L’Insécurité dans le Sahel : Quelques pistes de solution

Le lourd bilan de l’attaque de la base d’Inates, au Niger, précédé de ceux du Mali, du Burkina Faso et de la France, vient rappeler, dramatiquement, l’urgence de régler les conflits qui sous-tendent l’insécurité dans le Sahel : la situation chaotique de la Libye, la zone grise de Kidal au Mali puis le flou régissant les relations entre la France et les pays du G5 Sahel. Les trois hypothèques ne sont, nullement, étanches les unes des autres. Leur liquidation suppose de profondes révisions, sinon une forme de révolution, dans la diplomatie internationale.

Depuis le renversement du régime de la Grande Jamahiriya, l’État des masses, et l’assassinat du Guide Mouammar Kadhafi en octobre 2011, officiellement par le Conseil national de Transition (CNT), soutenu par une coalition de pays occidentaux, la Libye ne cesse de s‘enfoncer dans le chaos. C’est un truisme que d’évoquer cette poudrière à ciel ouvert et cet espace sans contrôle véritable. Des armes en sortent, en direction du Sahel. Des armes y entrent, depuis des pays voisins immédiats et lointains. Ces machines de la mort sont livrées aussi bien au gouvernement reconnu du Premier ministre Fayez al-Sarraj qu’au maréchal Haftar, officiellement et clandestinement. Les Libyens sont obligés de reconnaitre qu’ils se livrent à un combat dont les enjeux leur échappent, graduellement. Depuis la chute de Daech, des combattants y entrent et sortent, pour aller faire le coup de feu au Sahel, entre autres. Aux souffrances du peuple libyen, se greffent celles, encore plus atroces, des migrants victimes de divers trafics, ainsi que le martyr de pays tels le Burkina Faso, le Mali, le Niger, le Tchad et le Nigeria.  Un cessez-le-feu et l’instauration d’un État de droit en Libye constituent les premiers pas du chemin de la paix au Sahel.

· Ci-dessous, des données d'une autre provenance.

Lemma hello_body_wire h m :
  HelloToMap (Some h) = Some m -> distinct_caps (HelloCapabilities h) ->
  ParseHelloBody (wire (AMapU m)) = Ok (hello_read h).
Proof.
  intros Hm Hc. apply nil_if_empty_Some in Hm as [-> _].
  destruct h as [name ver caps hn hv hc]; simpl in Hc.
  apply as_map_wire in Hc. unfold ParseHelloBody.
  destruct hn, hv, hc, caps as [caps|]; (rewrite parse_body_wire; [|distinct_keys]);
    unfold hello_of_map; rewrite !get_as_wire; cbn -[wire as_map];
    cbn [caps_any] in Hc; rewrite ?Hc; reflexivity.
Qed.

Lemma resource_body_wire r m :
  ResourceToMap (Some r) = Some m ->
  ParseResourceEnvelopeBody (wire (AMapU m)) = Ok (resource_read r).
Proof.
  intros Hm. apply nil_if_empty_Some in Hm as [-> _].
  destruct r as [id kind size sha enc h1 h2 h3 h4 h5].
  unfold ParseResourceEnvelopeBody.
  destruct h1, h2, h3, h4, h5; (rewrite parse_body_wire; [|distinct_keys]); reflexivity.
Qed.

(** Parsing a WELCOME, HELLO or RESOURCE_ENVELOPE body that [ToMap] built,
    after the wire, gives its fields back (names, versions, limits,
    capabilities, ids, sizes and hashes), each exactly when its flag was set. *)
Theorem rrc_bodies_roundtrip :
  (forall w m, WelcomeToMap (Some w) = Some m -> distinct_caps (WelcomeCapabilities w) ->
     ParseWelcomeBody (wire (AMapU m)) = Ok (welcome_read w))
  /\ (forall h m, HelloToMap (Some h) = Some m -> distinct_caps (HelloCapabilities h) ->
     ParseHelloBody (wire (AMapU m)) = Ok (hello_read h))
  /\ (forall r m, ResourceToMap (Some r) = Some m ->
     ParseResourceEnvelopeBody (wire (AMapU m)) = Ok (resource_read r)).
Proof. split; [|split]; eauto using welcome_body_wire, hello_body_wire, resource_body_wire. Qed.

(** What makes a RESOURCE_ENVELOPE body acceptable. *)
Definition valid_resource (raw : umap) : Prop :=
  (exists id, uget raw ResourceKeyID = Some (ABytes id) /\ id <> [])
  /\ (exists kind, uget raw ResourceKeyKind = Some (AStr kind) /\ kind <> [])
  /\ (exists v n, uget raw ResourceKeySize = Some v /\ asUint64 v = Some n)
  /\ match uget raw ResourceKeySHA256 with
     | None | Some ANil | Some (ABytes _) => True | Some _ => False end.

(** A resource envelope is accepted (the reason is empty) exactly when its
    body is a map with a non-empty byte-string id, a non-empty text kind, an
    unsigned size, and no hash, a null hash or a byte-string hash. *)
Theorem resource_validation_iff body :
  (ValidateResourceEnvelopeBody body).2 = [] <->
  exists raw, coerceUintMap body = Ok raw /\ valid_resource raw.
Proof.
  unfold ValidateResourceEnvelopeBody, ParseResourceEnvelopeBody, valid_resource.
  destruct (coerceUintMap body) as [raw|e] eqn:E; [|split; [done|naive_solver]].
  rewrite (parse_body_Ok _ _ _ raw E). unfold resource_of_map, get_as, mistyped, mistyped_non_nil.
  cbn [HasID ResID HasKind ResKind HasSize].
  assert (Hex : forall P : umap -> Prop, (exists r, Ok raw = @Ok rrc_error _ r /\ P r) <-> P raw)
    by naive_solver.
  rewrite Hex. clear Hex E.
  destruct (uget raw ResourceKeyID) as [v|]; [|cbn; case_tests; naive_solver].
  destruct (asBytes v) as [id|] eqn:Ei; cbn;
    [apply asBytes_Some in Ei; subst|destruct v; naive_solver].
  destruct (uget raw ResourceKeyKind) as [v|]; [|cbn; case_tests; naive_solver].
  destruct (asString v) as [kind|] eqn:Ek; cbn;
    [apply asString_Some in Ek; subst|destruct v; naive_solver].
  destruct (uget raw ResourceKeySize) as [v|]; [|cbn; case_tests; naive_solver].
  destruct (asUint64 v) as [n|] eqn:En; cbn; [|naive_solver].
  destruct (len id =? 0) eqn:El, (bool_decide (kind = [])) eqn:Eb;
    rewrite ?Z.eqb_eq, ?Z.eqb_neq, ?len_0_nil in El; bool_hyps; subst;
    destruct (uget raw ResourceKeySHA256) as [[]|]; cbn; naive_solver.
Qed.

Lemma rrc_bodies_roundtrip_witness :
  ParseWelcomeBody (wire (AMapU [(0, AStr (lit "hub")); (1, AStr (lit "0.1.0"));
     (2, AMapU (DefaultHubCapabilities true)); (3, AMapU (LimitsToMap (mkLimitsHub 32 32 64 350 60)))]))
  = Ok (mkWelcome (lit "hub") (lit "0.1.0") (Some (DefaultHubCapabilities true))
          (mkLimitsHub 32 32 64 350 60) true true true true)
  /\ ParseHelloBody (wire (AMapU [(0, AStr (lit "cli"))]))
     = Ok (mkHello (lit "cli") [] None true false false)
  /\ ParseResourceEnvelopeBody (wire (AMapU [(0, ABytes [x01]); (2, AU64 7)]))
     = Ok (mkResource [x01] [] 7 [] [] true false true false false).
Proof.
  destruct rrc_bodies_roundtrip as (Hw & Hh & Hr). split; [|split].
  - exact (Hw (mkWelcome (lit "hub") (lit "0.1.0")
      (Some (DefaultHubCapabilities true)) (mkLimitsHub 32 32 64 350 60) true true true true)
      _ eq_refl ltac:(distinct_keys)).
  - exact (Hh (mkHello (lit "cli") [] None true false false) _ eq_refl I).
  - exact (Hr (mkResource [x01] [] 7 [] [] true false true false false) _ eq_refl).
Defined.
(* ===== verification/GoFloat.v ===== *)
(** * float64 and time.Duration

    IEEE 754 binary64 as the Standard Library specifies it ([SpecFloat] with a
    53-bit significand), with the conversions the rate limiters use.  Each
    operation rounds separately: the model has no fused multiply-add. *)

From Stdlib Require Import ZArith Lia.
From Stdlib Require Import SpecFloat.
From S2P Require Import Prelude.

Definition f64 : Type := spec_float.

Definition f_of_Z (z : Z) : f64 := binary_normalize 53 1024 z 0 false.
Definition fadd : f64 -> f64 -> f64 := SFadd 53 1024.
Definition fsub : f64 -> f64 -> f64 := SFsub 53 1024.
Definition fmul : f64 -> f64 -> f64 := SFmul 53 1024.
Definition fdiv : f64 -> f64 -> f64 := SFdiv 53 1024.
Definition fltb : f64 -> f64 -> bool := SFltb.

Definition Second : Z := 1000000000.
Definition Millisecond : Z := 1000000.

(** [t.Sub(u)] on nanosecond instants saturates at the range of [Duration]. *)
Definition time_Sub (t u : Z) : Z := Z.max (- 2 ^ 63) (Z.min (2 ^ 63 - 1) (t - u)).

(** [d.Seconds()]. *)
Definition duration_Seconds (d : Z) : f64 :=
  fadd (f_of_Z (Z.quot d Second)) (fdiv (f_of_Z (Z.rem d Second)) (f_of_Z Second)).

Example half_second : duration_Seconds 500000000 = fdiv (f_of_Z 1) (f_of_Z 2).
Proof. reflexivity. Qed.

(** [int(math.Ceil(f))] for a finite [f] in the range of [int]; the language
    leaves the other conversions open. *)
Definition ceil_int (f : f64) : option Z :=
  match f with
  | S754_zero _ => Some 0
  | S754_finite s m e =>
      let v := cond_Zopp s (Z.pos m) in
      Some (if 0 <=? e then v * 2 ^ e else - (- v / 2 ^ (- e)))
  | _ => None
  end.

(** [int(f)] under the same conditions: towards zero. *)
Definition trunc_int (f : f64) : option Z :=
  match f with
  | S754_zero _ => Some 0
  | S754_finite s m e =>
      let v := if 0 <=? e then Z.pos m * 2 ^ e else Z.pos m / 2 ^ (- e) in
      Some (cond_Zopp s v)
  | _ => None
  end.

(** [math.Max] and [math.Min], with their special cases. *)
Definition f_nan (f : f64) : bool := match f with S754_nan => true | _ => false end.
Definition f_inf (sign : bool) (f : f64) : bool :=
  match f with S754_infinity s => Bool.eqb s sign | _ => false end.
Definition f_sign (f : f64) : bool :=
  match f with S754_zero s => s | S754_infinity s => s | S754_finite s _ _ => s | S754_nan => false end.
Definition f_zero (f : f64) : bool := match f with S754_zero _ => true | _ => false end.

Definition fmax (x y : f64) : f64 :=
  if (f_inf false x || f_inf false y)%bool then S754_infinity false
  else if (f_nan x || f_nan y)%bool then S754_nan
  else if (f_zero x && f_zero y)%bool then (if f_sign x then y else x)
  else if fltb y x then x else y.

Definition fmin (x y : f64) : f64 :=
  if (f_inf true x || f_inf true y)%bool then S754_infinity true
  else if (f_nan x || f_nan y)%bool then S754_nan
  else if (f_zero x && f_zero y)%bool then (if f_sign x then x else y)
  else if fltb x y then x else y.

(** A decimal constant [n/d] of the source, rounded to nearest. *)
Definition f_const (n d : Z) : f64 := fdiv (f_of_Z n) (f_of_Z d).

Example ceil_up : ceil_int (f_const 5 2) = Some 3 /\ ceil_int (f_const (-5) 2) = Some (-2) /\ ceil_int (f_const 1 10) = Some 1.
Proof. repeat split. Qed.

(** [math.Float64frombits] and [math.Float64bits]. *)
Definition f64_of_bits (b : Z) : f64 :=
  let s := Z.testbit b 63 in
  let ex := Z.land (Z.shiftr b 52) 0x7ff in
  let fr := Z.land b (2 ^ 52 - 1) in
  if ex =? 0x7ff then (if fr =? 0 then S754_infinity s else S754_nan)
  else if ex =? 0 then (if fr =? 0 then S754_zero s else S754_finite s (Z.to_pos fr) (-1074))
  else S754_finite s (Z.to_pos (2 ^ 52 + fr)) (ex - 1075).

Definition bits_of_f64 (f : f64) : Z :=
  let sign (s : bool) := if s then 2 ^ 63 else 0 in
  match f with
  | S754_zero s => sign s
  | S754_infinity s => sign s + Z.shiftl 0x7ff 52
  | S754_nan => Z.shiftl 0x7ff 52 + 1
  | S754_finite s m e =>
      u64 (if Z.pos m <? 2 ^ 52 then sign s + Z.pos m
           else sign s + Z.shiftl (e + 1075) 52 + (Z.pos m - 2 ^ 52))
  end.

Des guerres dans le conflit

Quels sont les acteurs extérieurs en présence ? L’homme pivot du conflit libyen est l’emblématique maréchal Khalifa Haftar. Officier de l’armée libyenne, déserteur à la fin des années 1980, le maréchal a été formé, en partie, dans l’ancienne Union soviétique et s’est réfugié aux États-Unis, avant de rentrer en 2011 à Benghazi, la grande ville de l’Est libyen. Il s’est forgé une stature d’homme d’État et d’homme fort, grâce à ses campagnes militaires contre des groupes islamistes de l’est et du sud de la Libye. Le maréchal se présente comme le seul leader à même de garantir la stabilité de son pays et d’écraser les mouvements jihadistes. Cette prétention a trouvé une oreille plus qu’attentive, notamment à Paris, Moscou et au Caire, dans un premier temps. Récemment, il a réussi la même opération de charme à Washington. Son rival, Fayez al-Sarraj, qui dirige le gouvernement de Tripoli, en principe reconnu par la communauté internationale, peut, lui, compter sur l’appui du Qatar et de la Turquie. La Turquie qui, par ailleurs, se dit prête à envoyer des militaires, sur place, pour soutenir le combat contre le maréchal. Malgré ces soutiens, le maréchal piétine aux portes de Tripoli, depuis son offensive, déclenchée en avril dernier. Pour pimenter la poudrière, notons, entre autres, que l’Égypte voit d’un mauvais œil la Turquie débarquer à ses frontières car, proche des Frères musulmans, dont est issu feu le président élu, Mohammed Morsi, renversé par le maréchal Abdel Fattah al-Sissi, actuel homme fort du pays des pharaons. Notons aussi que, ce mois de décembre 2019, les États-Unis demandent des comptes à la Russie, accusée d’avoir abattu leur drone au-dessus du ciel libyen, en novembre dernier. Des guerres dans le conflit donc que l’Envoyé spécial des Nations-Unies en Libye dénonce, régulièrement… Il est urgent que les puissances en présence s’entendent sur le nouveau régime à instaurer à Tripoli.

Qui « tient » Kidal ?

Le président nigérien, Issoufou Mahamadou, a dit, tout haut, ce qui se murmurait, avec colère, dans les pays du Sahel, depuis l’intervention de l’opération Serval, en 2014 : « Le statut actuel de Kidal est une menace pour le Niger. L’État malien doit impérativement y reprendre ses droits. Le chef d’État nigérien a également déclaré détenir des preuves « qu’il y a des mouvements signataires des Accords de paix d’Alger qui ont une position ambigüe et qui sont de connivence avec les terroristes. » Lesdits mouvements avaient protesté. Dans la réalité, la menace est dirigée contre tous les autres États du Sahel. Qui « tient » Kidal ? La réponse à cette question pourrait permettre de prendre des mesures sécuritaires idoines car chacune des parties présentes dans cette région serait mise face à ses responsabilités. On y dénonce, pèle mêle : des vols de bétail, des trafics d’armes, de la drogue, de migrants, de cigarettes… Des « commerces » fort lucratifs, qui permettent aux groupes terroristes de recruter, en toute résilience. Régulièrement, des « pays du Golfe » sont accusés aussi de financer des groupes djihadistes qui sévissent dans cette zone. Vrai ou faux ? La question mériterait d’être posée aux présumés bailleurs, à qui il serait intimé l’ordre de cesser cette alimentation de la mort.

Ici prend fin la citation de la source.